## Records supplied

* * *

(** X8. [disconnect] lowers [get_connection_count] by one when the connection
    is in the set of the user it is called with, and by nothing otherwise. *)
Theorem disconnect_counts_members (self : ConnectionManager) (websocket : nat)
    (uid : string) :
  get_connection_count (disconnect websocket uid self)
  = get_connection_count self
    - (if decide (websocket ∈ conn_set self uid) then 1 else 0).
Proof.
  pose proof (disconnect_count websocket uid self). case_decide; lia.
Qed.

Example disconnect_counts_members_sample :
  get_connection_count (disconnect 3 "u1" (mgr three_clients)) = 3.
Proof. vm_compute. reflexivity. Qed.

Lemma not_elsewhere_disconnect c uid d uid' self :
  not_elsewhere c uid self → not_elsewhere c uid (disconnect d uid' self).
Proof.
  rewrite !not_elsewhere_spec. intros Hfree u Hin. apply Hfree.
  rewrite disconnect_as_prune in Hin. by eapply prune_subseteq.
Qed.

Lemma owned_iff_metadata websocket uid self :
  not_elsewhere websocket uid self → metadata_matches self →
  websocket ∈ conn_set self uid ↔ is_Some (connection_info self !! websocket).
Proof.
  rewrite not_elsewhere_spec. intros Hfree Hmeta. rewrite <-(Hmeta websocket).
  split; [by exists uid|]. intros [u Hin]. by rewrite <-(Hfree u Hin).
Qed.

Lemma register_counted websocket i self :
  not_elsewhere websocket (user_id i) self → metadata_matches self →
  get_connection_count self = size (connection_info self) →
  get_connection_count (register websocket i self)
  = size (connection_info (register websocket i self)).
Proof.
  intros Hfree Hmeta Hcount.
  pose proof (owned_iff_metadata _ _ _ Hfree Hmeta) as Hiff.
  rewrite register_count, register_info, map_size_insert, Hcount.
  case_decide as Hin.
  - apply Hiff in Hin as [j ->]. cbn. lia.
  - destruct (connection_info self !! websocket) eqn:E; cbn; [|lia].
    destruct Hin. apply Hiff. eauto.
Qed.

* * *

An exact copy of the lines from the one containing "not_elsewhere websocket (user_id" through the last line of the material, both included, is to be printed, and nothing else.

## Exercise answer
  not_elsewhere websocket (user_id i) self → metadata_matches self →
  get_connection_count self = size (connection_info self) →
  get_connection_count (register websocket i self)
  = size (connection_info (register websocket i self)).
Proof.
  intros Hfree Hmeta Hcount.
  pose proof (owned_iff_metadata _ _ _ Hfree Hmeta) as Hiff.
  rewrite register_count, register_info, map_size_insert, Hcount.
  case_decide as Hin.
  - apply Hiff in Hin as [j ->]. cbn. lia.
  - destruct (connection_info self !! websocket) eqn:E; cbn; [|lia].
    destruct Hin. apply Hiff. eauto.
Qed.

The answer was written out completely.